- Data supplied -
Lemma reached_sound block d hc : block_ok block -> h_Number (fb_header block) = 0 -> P (fb_header block) -> 0 <= default 0 d < 2 ^ 256 -> reached block d hc -> exists T, sound sha P T hc.
Proof using hash_len Hw.
  intros Hb Hn HP Hd. induction 1 as [kv hc E1 E2|hc hc' p x l k interrupted coins r _ [T Hs] Hp Hpar Hl Hk E].
  - destruct (NewHeaderChain_ok block d kv Hb Hn HP Hd E1) as (hc' & E' & Hs & _). rewrite E2 in E'. injection E' as <-. by eexists.
  - rewrite (GetHeaderByHash_ok sha T _ hc _ (c_tree _ _ _ (so_chain _ _ _ _ Hs)) (c_stored _ _ _ (so_chain _ _ _ _ Hs)) (Header_Hash_32 sha hash_len p)) in Hpar.
    destruct (T !! hashOf p) as [[y dy]|] eqn:Ep; [|done]. injection Hpar as ->.
    destruct (InsertHeaderChain_ok sha hash_len P fuel Hw interrupted coins (x :: l) 0 k T hc p dy Hs Ep Hl Hk) as (hc1 & r1 & T' & E' & Hs' & _); [by left|]. rewrite E in E'. injection E' as <- <-. by exists T'.
Qed.

(** C14. Whatever validated chains of headers a node has imported, and wherever it was stopped, the
    headers by number up to its head form one chain from the genesis block, each the parent of the
    next; there is none above; and no header it knows has more total difficulty than its
    head. *)
Theorem canonical_chain block d hc : block_ok block -> h_Number (fb_header block) = 0 -> P (fb_header block) -> 0 <= default 0 d < 2 ^ 256 -> reached block d hc -> canonical sha P hc.
Proof using hash_len Hw.
  intros Hb Hn HP Hd Hr. destruct (reached_sound block d hc Hb Hn HP Hd Hr) as [T Hs]. by apply (sound_canonical sha hash_len P fuel Hw T).
Qed.
End opening.

Module HeaderSample.
Import BodySample.
Abbreviation H := (Header_Hash shortHash).

(** A chain of three headers, and a fork of it after the second; each has a state of its own. *)
Definition next (parent : bytes) (number : Z) (state : Z) (extra : bytes) : Header :=
  MkHeader parent (EmptyUncleHash shortHash) (replicate 20 0) (replicate 32 state) emptyRoot emptyRoot (replicate 256 0) 131072 number 1000000 0 10 extra (replicate 32 0) (replicate 8 0).
Definition g : Header := next zeroHash 0 8 [].
Definition a1 : Header := next (H g) 1 9 [].
Definition a2 : Header := next (H a1) 2 10 [].
Definition b2 : Header := next (H a1) 2 11 [7; 7].
Definition b3 : Header := next (H b2) 3 12 [7; 7].
Definition headers : list Header := [g; a1; a2; b2; b3].
Definition known (x : Header) : Prop := x ∈ headers.

Definition sizeOf (x : Header) : option Z := match rlp_spec (header_rval x) with Ok e => Some (zlen e) | _ => None end.

Lemma next_fine p n s e : length p = 32%nat /\ bytes_ok p -> 0 <= n < 2 ^ 64 -> is_byte s -> bytes_ok e -> header_ok (next p n s e).
Proof. intros Hp Hn Hs He. constructor; cbn [next h_ParentHash h_Root]; try done; try (by split; [apply length_replicate|apply Forall_replicate]); try (apply checked_ok; vm_compute; reflexivity); unfold is_u64; cbn; lia. Qed.
Lemma headers_fine x : known x -> header_ok x /\ (exists s, sizeOf x = Some s /\ s < 2 ^ 64) /\ H x <> zeroHash /\ h_Difficulty x < 2 ^ 256 /\ 0 <= h_Number x < 10.
Proof.
  intros Hx. unfold known, headers in Hx. rewrite !elem_of_cons, elem_of_nil in Hx.
  destruct Hx as [->|[->|[->|[->|[->|[]]]]]]; (split; [apply next_fine; [by apply checked_ok|done|done|by repeat constructor]|]);
    (split_and!; [eexists; split; [vm_compute; reflexivity|done]|by vm_compute|done..]).
Qed.
Lemma sample_world fuel : (10 <= fuel)%nat -> world shortHash known fuel.
Proof.
  intros Hf. split.
  - assert (NoDup (map H headers)) as Hnd by (refine (bool_decide_eq_true_1 _ _); vm_compute; reflexivity). intros x y [i Hi]%list_elem_of_lookup [j Hj]%list_elem_of_lookup E.
    assert (i = j) as ->; [|congruence]. apply (NoDup_lookup _ _ _ (H x) Hnd); rewrite list_lookup_fmap; [by rewrite Hi|by rewrite Hj, E].
  - intros x Hx. destruct (headers_fine x Hx) as (Hok & (s & Es & Hs) & _ & _ & Hn). split; [done|]. split; [unfold is_u64; lia|]. unfold sizeOf in Es. intros b Eb. rewrite Eb in Es. injection Es as ->. done.
  - intros x Hx. apply (headers_fine x Hx).
  - intros x Hx. apply (headers_fine x Hx).
  - intros x Hx. destruct (headers_fine x Hx) as (_ & _ & _ & _ & Hn). lia.
Qed.

Definition block : FullBlock := MkFullBlock (MkBlock g []) [].
Lemma block_fine : block_ok block.
Proof.
  constructor; [apply (headers_fine g); by left|apply Forall_nil_2..|]. eapply blockSize_ok; [vm_compute; reflexivity|lia].
Qed.
Definition td : option Z := Some 131072.
Definition blank : HeaderChain := MkHeaderChain ∅ g g [] (NewLRU 0) (NewLRU 0) (NewLRU 0).
Definition fromOk {E A} (d : A) (o : outcome E A) : A := match o with Ok a => a | _ => d end.
Definition isOk {E A} (o : outcome E A) : bool := match o with Ok _ => true | _ => false end.
Lemma fromOk_ok {E A} (d : A) (o : outcome E A) : isOk o = true -> o = Ok (fromOk d o).
Proof. by destruct o. Qed.
Definition kv : KV := fromOk ∅ (commitBlock shortHash block td ∅).
Definition openOn (kv : KV) : HeaderChain := match NewHeaderChain shortHash kv with inl hc => hc | _ => blank end.
Definition opened : HeaderChain := openOn kv.
Definition inserting (l : list Header) (hc : HeaderChain) := InsertHeaderChain shortHash 10 (fun _ => false) (fun _ => false) 0 l hc.
Definition inserted (l : list Header) (hc : HeaderChain) : HeaderChain := (fromOk (blank, (0%nat, None)) (inserting l hc)).1.
Definition T0 : Tree := {[H (fb_header block) := (fb_header block, default 0 td)]}.

Lemma kv_ok : commitBlock shortHash block td ∅ = Ok kv.
Proof. apply fromOk_ok. vm_compute. reflexivity. Qed.
Lemma openOn_sound k : commitBlock shortHash block td ∅ = Ok k -> NewHeaderChain shortHash k = inl (openOn k) /\ sound shortHash known T0 (openOn k).
Proof.
  intros Hk. destruct (NewHeaderChain_ok shortHash shortHash_len known 10 (sample_world 10 ltac:(lia)) block td k block_fine eq_refl ltac:(by left) ltac:(cbn; lia) Hk) as (hc & E & Hs & _).
  unfold openOn. rewrite E. split; [reflexivity|exact Hs].
Qed.
Lemma opened_sound : NewHeaderChain shortHash kv = inl opened /\ sound shortHash known T0 opened.
Proof. exact (openOn_sound kv kv_ok). Qed.
Lemma T0_g : T0 !! H g = Some (g, 131072).
Proof. apply lookup_singleton_eq. Qed.

Lemma header_write_refines_witness : exists hc', hc_WriteHeader shortHash 10 false a1 opened = Ok (hc', inr CanonStatTy) /\ chain_ok shortHash (grown shortHash T0 a1 131072) hc' /\ currentHeaderHash hc' = H a1 /\ genesisHeader hc' = g.
Proof.
  assert (known a1) as Ha by (right; left).
  pose proof (header_write_refines shortHash shortHash_len T0 10 false a1 opened (so_chain _ _ _ _ (proj2 opened_sound))
    (follows_admissible shortHash known 10 (sample_world 10 ltac:(lia)) T0 opened g 131072 a1 (proj2 opened_sound) Ha T0_g eq_refl eq_refl)) as W.
  assert (receive shortHash T0 (currentHeaderHash opened) false a1 = (grown shortHash T0 a1 131072, H a1, inr CanonStatTy)) as E by (vm_compute; reflexivity). rewrite E in W.
  apply W. split; vm_compute; lia.
Defined.

Lemma validated_headers_imported_witness : exists hc' T', InsertHeaderChain shortHash 10 (fun _ => false) (fun _ => false) 0 [a1; a2] opened = Ok (hc', (0%nat, None)) /\ sound shortHash known T' hc' /\
  Forall (fun y => fst <$> T' !! H y = Some y /\ tdOf T' (H y) <= tdOf T' (currentHeaderHash hc')) [a1; a2].
Proof.
  destruct (validated_headers_imported shortHash shortHash_len known 10 (sample_world 10 ltac:(lia)) T0 opened g 131072 a1 [a2] (fun _ => 0%nat) (fun _ => false) (fun _ => false) (fun _ _ _ => true) 1 (fun _ => false)
    (proj2 opened_sound) T0_g eq_refl eq_refl ltac:(repeat constructor; vm_compute; repeat (try (by left); right)) ltac:(vm_compute; reflexivity)) as (_ & hc' & T' & E & Hs & _ & Hf).
  exists hc', T'. split; [exact E|split; [exact Hs|exact Hf]].
Defined.

Lemma inserted_reached : reached shortHash known 10 block td (inserted [a1; a2] opened).
Proof.
  apply (reached_inserted shortHash known 10 block td opened _ g a1 [a2] 0 (fun _ => false) (fun _ => false) (fromOk (blank, (0%nat, None)) (inserting [a1; a2] opened)).2).
  - exact (reached_opened _ _ _ _ _ kv _ kv_ok (proj1 opened_sound)).
  - by left.
  - vm_compute. reflexivity.
  - repeat constructor; by repeat (try (by left); right).
  - vm_compute. reflexivity.
  - unfold inserted. rewrite <- surjective_pairing. apply fromOk_ok. vm_compute. reflexivity.
Qed.
Lemma canonical_chain_witness : canonical shortHash known (inserted [a1; a2] opened).
Proof. exact (canonical_chain shortHash shortHash_len known 10 (sample_world 10 ltac:(lia)) block td _ block_fine eq_refl ltac:(by left) ltac:(cbn; lia) inserted_reached). Defined.

Lemma head_rewound_witness : exists hc', hc_SetHead shortHash 10 1 DeleteBody (inserted [a1; a2] opened) = Ok hc' /\ h_Number (currentHeader hc') = 1.
Proof.
  destruct (reached_sound shortHash shortHash_len known 10 (sample_world 10 ltac:(lia)) block td _ block_fine eq_refl ltac:(by left) ltac:(cbn; lia) inserted_reached) as [T Hs].
  destruct (head_rewound shortHash shortHash_len DeleteBody DeleteBody_quiet T (inserted [a1; a2] opened) 1 10 (so_chain _ _ _ _ Hs) ltac:(lia) ltac:(vm_compute; lia)) as (hc' & T' & E & _ & _ & _ & _ & En & _).
  exists hc'. split; [exact E|]. rewrite En. vm_compute. reflexivity.
Defined.

(** Rewinding leaves the headers of other forks in the database, also when their ancestors go.  A
    header that follows one of them is then accepted, and the search for the
    ancestors of the new head runs into the one that is missing. *)
Definition rewound : HeaderChain := match hc_SetHead shortHash 10 0 DeleteBody (inserted [b2] (inserted [a1; a2] opened)) with Ok hc => hc | _ => blank end.
Lemma dangling_fork_panics : currentHeader rewound = g /\ (GetHeaderByHash (H b2) rewound).2 = Some b2 /\ (GetHeaderByHash (H a1) rewound).2 = None /\ linked shortHash 0 b2 [b3] = None /\
  InsertHeaderChain shortHash 10 (fun _ => false) (fun _ => false) 0 [b3] rewound = Panic.
Proof. vm_compute. by split_and!. Qed.
End HeaderSample.

Module GenesisSample.
Definition rich : GenesisAccount := MkGenesisAccount [] [] 1000 0.
Definition program : GenesisAccount := MkGenesisAccount contractCode [(replicate 32 0, replicate 31 0 ++ [7])] 5 1.
Definition alloc : list (bytes * GenesisAccount) := [(user, rich); (contract, program)].

Lemma genesis_allocates_witness : let s' := allocateAll alloc (newState (∅ : gmap bytes bytes)) in
  db_ok s' /\ given program contract (newState ∅) s' /\ left_alone (replicate 20 9) (newState ∅) s'.
Proof.
  destruct (genesis_allocates (Keccak256 sampleEnv) alloc (newState (∅ : gmap bytes bytes)) newState_fine) as (H1 & H2 & H3).
  - repeat constructor; cbn; try done; try (by apply not_elem_of_nil); try (unfold is_hash; split; [done|]; by repeat constructor).
  - refine (bool_decide_eq_true_1 _ _). vm_compute. reflexivity.
  - split; [exact H1|]. split; [apply H2; right; left|]. apply H3. refine (bool_decide_eq_true_1 _ _). vm_compute. reflexivity.
Defined.

(** A specification that gives no difficulty: the header gets the default, the total difficulty is
    stored as zero. *)
Definition spec (number : Z) : Genesis := MkGenesis 0 0 [] 5000 None zeroHash (replicate 20 0) alloc number 0 zeroHash.
Lemma nil_difficulty : match Genesis_Commit sampleDatabase shortHash (spec 0) ∅ with
  | Ok (kv, inr block) => h_Difficulty (fb_header block) = GenesisDifficulty /\ ReadTd kv (Block_Hash shortHash (fb_block block)) 0 = Some 0
  | _ => False
  end.
Proof. vm_compute. by split. Qed.
(** One that asks for another number than zero is refused, and the caller then takes the hash of no block. *)
Lemma refused_genesis_panics : (exists kv, Genesis_Commit sampleDatabase shortHash (spec 1) ∅ = Ok (kv, inl ErrGenesisNumber)) /\ setupGenesis sampleDatabase shortHash (spec 0) (Some (spec 1)) ∅ = Panic.
Proof. split; [eexists|]; vm_compute; reflexivity. Qed.
End GenesisSample.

- Task goal -
Using only the entries above, output the line with "(** Rewinding leaves", the line with "ancestors of the", and all lines between them, exactly as they stand.

- Answer space -
(** Rewinding leaves the headers of other forks in the database, also when their ancestors go.  A
    header that follows one of them is then accepted, and the search for the
    ancestors of the new head runs into the one that is missing. *)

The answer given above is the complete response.